I'm going to be transfecting some primary mammalian cells with a shRNA expressing plasmid in the next couple of days by electroporation. Reading up on the topic, I seem to find a number of investigators use Sodium butyrate to enhance expression of the transfected gene. One paper suggested that genes expressed under the SV40 promoter seemed to be particularly enhanced when added 24h after transfection, and could enhance insert expression up to five weeks later in stably transfected cells. The proposed mechanism as far as I can comprehend is that the butyrate acts as a HDAC inhibitor, maintaining the chromatin in an relatively unpacked state, facilitating expression. !!! YAY.....This is exactly what I needed!!!

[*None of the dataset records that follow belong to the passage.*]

(* ===== verification/BasmProof.v ===== *)
(** * pkg/core/engine/basm-read-proof.go: Merkle proofs of admitted transactions

    [validateBASMProof] checks a parsed BUMP against the header of a block: the nodes
    are placed on the levels of the tree, the parents that the path determines are
    derived level by level, and every supplied leaf must be connected to the root.  A
    node that says that its sibling is repeated has no hash.  The merging of several
    proofs of one block follows. *)

From stdpp Require Import sorting.
From S2P Require Import Prelude Bytes Runs BasmHash BasmValues EngineModel.
Open Scope Z_scope.

(** [transaction.PathElement] and the fields of [transaction.MerklePath]; the pointers to
    nodes may be nil in the code. *)
Record ProofNode := mkProofNode {
  Offset : Z; NodeHash : option Hash; Txid_ : option bool; Duplicate : option bool }.

Record BumpPath := mkBump { PathHeight : Z; Path : list (list (option ProofNode)) }.

(** [BASMCanonicalHeader] *)
Record BASMCanonicalHeader := mkHeader {
  hdrHeight : Z; hdrBlockHash : Hash; hdrMerkleRoot : Hash; TransactionCount : Z }.

#[global] Instance BASMCanonicalHeader_eq_dec : EqDecision BASMCanonicalHeader.
Proof. solve_decision. Defined.

Module BasmProof.
Import BasmHash BasmValues.

Section Proofs.
Context {W : Type} `{MapRange W} (w : W).
(* [transaction.MerkleTreeParent] of the SDK *)
Context (MerkleTreeParent : Hash -> Hash -> Hash).

Local Abbreviation Level := (gmap Z (option Hash)).

(** [bits.Len64] *)
Definition Len64 (x : Z) : Z := if x =? 0 then 0 else Z.log2 x + 1.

While that was all very encouraging, I have also come across some papers where butyrate is used to achieve synchronization by cell cycle arrest (slightly higher conc's). This is a problem for me on two fronts: 1) I anticipate an anti-proliferative phenotypic consequence of knocking down the gene I'm targeting, and 2) being that my cells are primary, I only get a couple of population doublings before they become fibroblast-y and senescent. In this context, butyrate would probably slow proliferation as much if not more than my sh construct.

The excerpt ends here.